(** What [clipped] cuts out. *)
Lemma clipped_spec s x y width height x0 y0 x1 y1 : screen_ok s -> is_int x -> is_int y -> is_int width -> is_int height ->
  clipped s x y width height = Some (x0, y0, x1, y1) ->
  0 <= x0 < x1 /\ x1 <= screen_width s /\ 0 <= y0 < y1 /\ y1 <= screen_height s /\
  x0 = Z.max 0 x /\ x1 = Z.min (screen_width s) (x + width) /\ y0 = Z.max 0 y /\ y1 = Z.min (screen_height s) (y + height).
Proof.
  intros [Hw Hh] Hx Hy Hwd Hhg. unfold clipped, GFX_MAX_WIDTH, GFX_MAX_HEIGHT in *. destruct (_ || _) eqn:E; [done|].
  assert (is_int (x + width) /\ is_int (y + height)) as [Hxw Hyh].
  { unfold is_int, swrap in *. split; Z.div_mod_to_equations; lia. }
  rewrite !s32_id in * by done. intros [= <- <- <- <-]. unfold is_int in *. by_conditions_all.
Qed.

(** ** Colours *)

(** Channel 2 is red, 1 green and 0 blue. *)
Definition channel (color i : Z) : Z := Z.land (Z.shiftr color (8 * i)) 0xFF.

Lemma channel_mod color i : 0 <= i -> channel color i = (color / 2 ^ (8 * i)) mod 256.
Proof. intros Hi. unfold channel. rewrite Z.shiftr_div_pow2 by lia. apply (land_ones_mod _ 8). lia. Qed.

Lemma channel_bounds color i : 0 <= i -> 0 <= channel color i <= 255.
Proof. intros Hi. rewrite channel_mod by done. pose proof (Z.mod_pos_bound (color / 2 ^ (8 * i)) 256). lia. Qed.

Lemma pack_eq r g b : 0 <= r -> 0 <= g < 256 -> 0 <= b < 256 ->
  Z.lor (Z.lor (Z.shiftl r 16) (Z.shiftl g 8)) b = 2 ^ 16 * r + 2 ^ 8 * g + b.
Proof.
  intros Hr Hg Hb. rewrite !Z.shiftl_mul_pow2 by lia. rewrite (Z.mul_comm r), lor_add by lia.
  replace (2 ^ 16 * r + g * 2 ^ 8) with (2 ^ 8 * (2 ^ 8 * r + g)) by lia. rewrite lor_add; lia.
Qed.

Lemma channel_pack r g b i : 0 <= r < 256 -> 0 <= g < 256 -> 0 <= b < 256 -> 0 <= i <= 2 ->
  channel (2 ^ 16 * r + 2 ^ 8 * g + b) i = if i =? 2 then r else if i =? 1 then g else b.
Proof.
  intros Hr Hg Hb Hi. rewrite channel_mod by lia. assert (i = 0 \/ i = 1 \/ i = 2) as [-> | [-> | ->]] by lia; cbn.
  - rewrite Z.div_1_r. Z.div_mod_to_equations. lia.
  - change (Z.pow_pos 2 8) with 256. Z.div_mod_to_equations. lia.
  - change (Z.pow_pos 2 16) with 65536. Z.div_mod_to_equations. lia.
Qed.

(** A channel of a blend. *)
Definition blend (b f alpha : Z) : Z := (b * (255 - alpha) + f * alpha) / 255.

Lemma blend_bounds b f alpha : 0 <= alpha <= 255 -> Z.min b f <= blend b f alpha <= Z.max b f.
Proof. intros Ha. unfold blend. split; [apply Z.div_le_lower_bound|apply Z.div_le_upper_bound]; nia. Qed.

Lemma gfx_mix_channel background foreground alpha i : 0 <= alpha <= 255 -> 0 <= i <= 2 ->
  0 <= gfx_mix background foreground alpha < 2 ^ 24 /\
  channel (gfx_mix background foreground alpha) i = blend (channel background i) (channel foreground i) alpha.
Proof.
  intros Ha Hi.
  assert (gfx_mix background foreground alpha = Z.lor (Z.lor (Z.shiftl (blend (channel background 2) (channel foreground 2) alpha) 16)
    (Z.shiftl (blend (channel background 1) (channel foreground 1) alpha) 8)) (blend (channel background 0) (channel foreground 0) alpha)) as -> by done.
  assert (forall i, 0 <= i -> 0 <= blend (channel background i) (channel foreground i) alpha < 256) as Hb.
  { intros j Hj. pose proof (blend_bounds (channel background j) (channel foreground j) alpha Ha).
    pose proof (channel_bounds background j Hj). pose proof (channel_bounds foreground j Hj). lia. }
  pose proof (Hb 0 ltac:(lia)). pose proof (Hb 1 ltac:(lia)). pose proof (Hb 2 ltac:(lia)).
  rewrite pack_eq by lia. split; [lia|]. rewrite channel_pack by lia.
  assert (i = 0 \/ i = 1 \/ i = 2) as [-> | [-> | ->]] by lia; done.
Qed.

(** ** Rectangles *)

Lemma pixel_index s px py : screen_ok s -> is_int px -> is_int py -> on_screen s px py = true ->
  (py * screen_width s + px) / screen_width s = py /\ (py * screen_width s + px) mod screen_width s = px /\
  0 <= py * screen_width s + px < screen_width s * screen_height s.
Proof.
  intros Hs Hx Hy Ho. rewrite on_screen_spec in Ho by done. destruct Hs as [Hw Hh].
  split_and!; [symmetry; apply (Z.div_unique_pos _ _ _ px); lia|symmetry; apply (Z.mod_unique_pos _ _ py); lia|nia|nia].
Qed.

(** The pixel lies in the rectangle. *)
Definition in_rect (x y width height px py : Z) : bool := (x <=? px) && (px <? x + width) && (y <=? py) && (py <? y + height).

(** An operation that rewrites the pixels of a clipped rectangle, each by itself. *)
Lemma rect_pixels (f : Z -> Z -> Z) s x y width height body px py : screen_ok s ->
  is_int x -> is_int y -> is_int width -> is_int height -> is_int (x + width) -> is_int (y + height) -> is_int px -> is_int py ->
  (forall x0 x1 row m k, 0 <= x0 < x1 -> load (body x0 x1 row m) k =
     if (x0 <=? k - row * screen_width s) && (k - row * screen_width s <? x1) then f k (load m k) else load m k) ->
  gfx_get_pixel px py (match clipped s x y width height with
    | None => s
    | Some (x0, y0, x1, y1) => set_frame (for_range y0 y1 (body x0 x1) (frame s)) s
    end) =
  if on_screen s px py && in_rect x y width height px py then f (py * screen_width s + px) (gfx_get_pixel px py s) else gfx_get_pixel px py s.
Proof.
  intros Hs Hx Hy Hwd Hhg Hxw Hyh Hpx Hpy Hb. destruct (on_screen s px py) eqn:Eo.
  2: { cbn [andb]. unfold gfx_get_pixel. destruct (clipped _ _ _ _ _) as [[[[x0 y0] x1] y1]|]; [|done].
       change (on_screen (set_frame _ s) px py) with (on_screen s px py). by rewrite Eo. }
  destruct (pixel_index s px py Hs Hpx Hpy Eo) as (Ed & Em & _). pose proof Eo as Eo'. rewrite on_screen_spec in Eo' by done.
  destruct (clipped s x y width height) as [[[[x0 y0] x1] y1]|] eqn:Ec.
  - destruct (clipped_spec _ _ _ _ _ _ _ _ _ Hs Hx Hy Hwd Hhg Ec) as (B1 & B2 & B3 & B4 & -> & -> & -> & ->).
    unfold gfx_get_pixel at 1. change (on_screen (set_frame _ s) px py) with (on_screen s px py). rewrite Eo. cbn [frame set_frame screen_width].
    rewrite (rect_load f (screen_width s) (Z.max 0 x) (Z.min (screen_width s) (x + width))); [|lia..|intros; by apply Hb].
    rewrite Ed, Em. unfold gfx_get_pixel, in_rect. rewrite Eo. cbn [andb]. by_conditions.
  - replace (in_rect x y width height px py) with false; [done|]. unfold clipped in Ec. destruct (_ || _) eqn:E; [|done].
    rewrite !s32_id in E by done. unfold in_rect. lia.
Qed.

────────────────

> WHAT YOU WILL DO
Transcribe all of the lines in the records precisely.

> TASK OUTPUT
(** What [clipped] cuts out. *)
Lemma clipped_spec s x y width height x0 y0 x1 y1 : screen_ok s -> is_int x -> is_int y -> is_int width -> is_int height ->
  clipped s x y width height = Some (x0, y0, x1, y1) ->
  0 <= x0 < x1 /\ x1 <= screen_width s /\ 0 <= y0 < y1 /\ y1 <= screen_height s /\
  x0 = Z.max 0 x /\ x1 = Z.min (screen_width s) (x + width) /\ y0 = Z.max 0 y /\ y1 = Z.min (screen_height s) (y + height).
Proof.
  intros [Hw Hh] Hx Hy Hwd Hhg. unfold clipped, GFX_MAX_WIDTH, GFX_MAX_HEIGHT in *. destruct (_ || _) eqn:E; [done|].
  assert (is_int (x + width) /\ is_int (y + height)) as [Hxw Hyh].
  { unfold is_int, swrap in *. split; Z.div_mod_to_equations; lia. }
  rewrite !s32_id in * by done. intros [= <- <- <- <-]. unfold is_int in *. by_conditions_all.
Qed.

(** ** Colours *)

(** Channel 2 is red, 1 green and 0 blue. *)
Definition channel (color i : Z) : Z := Z.land (Z.shiftr color (8 * i)) 0xFF.

Lemma channel_mod color i : 0 <= i -> channel color i = (color / 2 ^ (8 * i)) mod 256.
Proof. intros Hi. unfold channel. rewrite Z.shiftr_div_pow2 by lia. apply (land_ones_mod _ 8). lia. Qed.

Lemma channel_bounds color i : 0 <= i -> 0 <= channel color i <= 255.
Proof. intros Hi. rewrite channel_mod by done. pose proof (Z.mod_pos_bound (color / 2 ^ (8 * i)) 256). lia. Qed.

Lemma pack_eq r g b : 0 <= r -> 0 <= g < 256 -> 0 <= b < 256 ->
  Z.lor (Z.lor (Z.shiftl r 16) (Z.shiftl g 8)) b = 2 ^ 16 * r + 2 ^ 8 * g + b.
Proof.
  intros Hr Hg Hb. rewrite !Z.shiftl_mul_pow2 by lia. rewrite (Z.mul_comm r), lor_add by lia.
  replace (2 ^ 16 * r + g * 2 ^ 8) with (2 ^ 8 * (2 ^ 8 * r + g)) by lia. rewrite lor_add; lia.
Qed.

Lemma channel_pack r g b i : 0 <= r < 256 -> 0 <= g < 256 -> 0 <= b < 256 -> 0 <= i <= 2 ->
  channel (2 ^ 16 * r + 2 ^ 8 * g + b) i = if i =? 2 then r else if i =? 1 then g else b.
Proof.
  intros Hr Hg Hb Hi. rewrite channel_mod by lia. assert (i = 0 \/ i = 1 \/ i = 2) as [-> | [-> | ->]] by lia; cbn.
  - rewrite Z.div_1_r. Z.div_mod_to_equations. lia.
  - change (Z.pow_pos 2 8) with 256. Z.div_mod_to_equations. lia.
  - change (Z.pow_pos 2 16) with 65536. Z.div_mod_to_equations. lia.
Qed.

(** A channel of a blend. *)
Definition blend (b f alpha : Z) : Z := (b * (255 - alpha) + f * alpha) / 255.

Lemma blend_bounds b f alpha : 0 <= alpha <= 255 -> Z.min b f <= blend b f alpha <= Z.max b f.
Proof. intros Ha. unfold blend. split; [apply Z.div_le_lower_bound|apply Z.div_le_upper_bound]; nia. Qed.

Lemma gfx_mix_channel background foreground alpha i : 0 <= alpha <= 255 -> 0 <= i <= 2 ->
  0 <= gfx_mix background foreground alpha < 2 ^ 24 /\
  channel (gfx_mix background foreground alpha) i = blend (channel background i) (channel foreground i) alpha.
Proof.
  intros Ha Hi.
  assert (gfx_mix background foreground alpha = Z.lor (Z.lor (Z.shiftl (blend (channel background 2) (channel foreground 2) alpha) 16)
    (Z.shiftl (blend (channel background 1) (channel foreground 1) alpha) 8)) (blend (channel background 0) (channel foreground 0) alpha)) as -> by done.
  assert (forall i, 0 <= i -> 0 <= blend (channel background i) (channel foreground i) alpha < 256) as Hb.
  { intros j Hj. pose proof (blend_bounds (channel background j) (channel foreground j) alpha Ha).
    pose proof (channel_bounds background j Hj). pose proof (channel_bounds foreground j Hj). lia. }
  pose proof (Hb 0 ltac:(lia)). pose proof (Hb 1 ltac:(lia)). pose proof (Hb 2 ltac:(lia)).
  rewrite pack_eq by lia. split; [lia|]. rewrite channel_pack by lia.
  assert (i = 0 \/ i = 1 \/ i = 2) as [-> | [-> | ->]] by lia; done.
Qed.

(** ** Rectangles *)

Lemma pixel_index s px py : screen_ok s -> is_int px -> is_int py -> on_screen s px py = true ->
  (py * screen_width s + px) / screen_width s = py /\ (py * screen_width s + px) mod screen_width s = px /\
  0 <= py * screen_width s + px < screen_width s * screen_height s.
Proof.
  intros Hs Hx Hy Ho. rewrite on_screen_spec in Ho by done. destruct Hs as [Hw Hh].
  split_and!; [symmetry; apply (Z.div_unique_pos _ _ _ px); lia|symmetry; apply (Z.mod_unique_pos _ _ py); lia|nia|nia].
Qed.

(** The pixel lies in the rectangle. *)
Definition in_rect (x y width height px py : Z) : bool := (x <=? px) && (px <? x + width) && (y <=? py) && (py <? y + height).

(** An operation that rewrites the pixels of a clipped rectangle, each by itself. *)
Lemma rect_pixels (f : Z -> Z -> Z) s x y width height body px py : screen_ok s ->
  is_int x -> is_int y -> is_int width -> is_int height -> is_int (x + width) -> is_int (y + height) -> is_int px -> is_int py ->
  (forall x0 x1 row m k, 0 <= x0 < x1 -> load (body x0 x1 row m) k =
     if (x0 <=? k - row * screen_width s) && (k - row * screen_width s <? x1) then f k (load m k) else load m k) ->
  gfx_get_pixel px py (match clipped s x y width height with
    | None => s
    | Some (x0, y0, x1, y1) => set_frame (for_range y0 y1 (body x0 x1) (frame s)) s
    end) =
  if on_screen s px py && in_rect x y width height px py then f (py * screen_width s + px) (gfx_get_pixel px py s) else gfx_get_pixel px py s.
Proof.
  intros Hs Hx Hy Hwd Hhg Hxw Hyh Hpx Hpy Hb. destruct (on_screen s px py) eqn:Eo.
  2: { cbn [andb]. unfold gfx_get_pixel. destruct (clipped _ _ _ _ _) as [[[[x0 y0] x1] y1]|]; [|done].
       change (on_screen (set_frame _ s) px py) with (on_screen s px py). by rewrite Eo. }
  destruct (pixel_index s px py Hs Hpx Hpy Eo) as (Ed & Em & _). pose proof Eo as Eo'. rewrite on_screen_spec in Eo' by done.
  destruct (clipped s x y width height) as [[[[x0 y0] x1] y1]|] eqn:Ec.
  - destruct (clipped_spec _ _ _ _ _ _ _ _ _ Hs Hx Hy Hwd Hhg Ec) as (B1 & B2 & B3 & B4 & -> & -> & -> & ->).
    unfold gfx_get_pixel at 1. change (on_screen (set_frame _ s) px py) with (on_screen s px py). rewrite Eo. cbn [frame set_frame screen_width].
    rewrite (rect_load f (screen_width s) (Z.max 0 x) (Z.min (screen_width s) (x + width))); [|lia..|intros; by apply Hb].
    rewrite Ed, Em. unfold gfx_get_pixel, in_rect. rewrite Eo. cbn [andb]. by_conditions.
  - replace (in_rect x y width height px py) with false; [done|]. unfold clipped in Ec. destruct (_ || _) eqn:E; [|done].
    rewrite !s32_id in E by done. unfold in_rect. lia.
Qed.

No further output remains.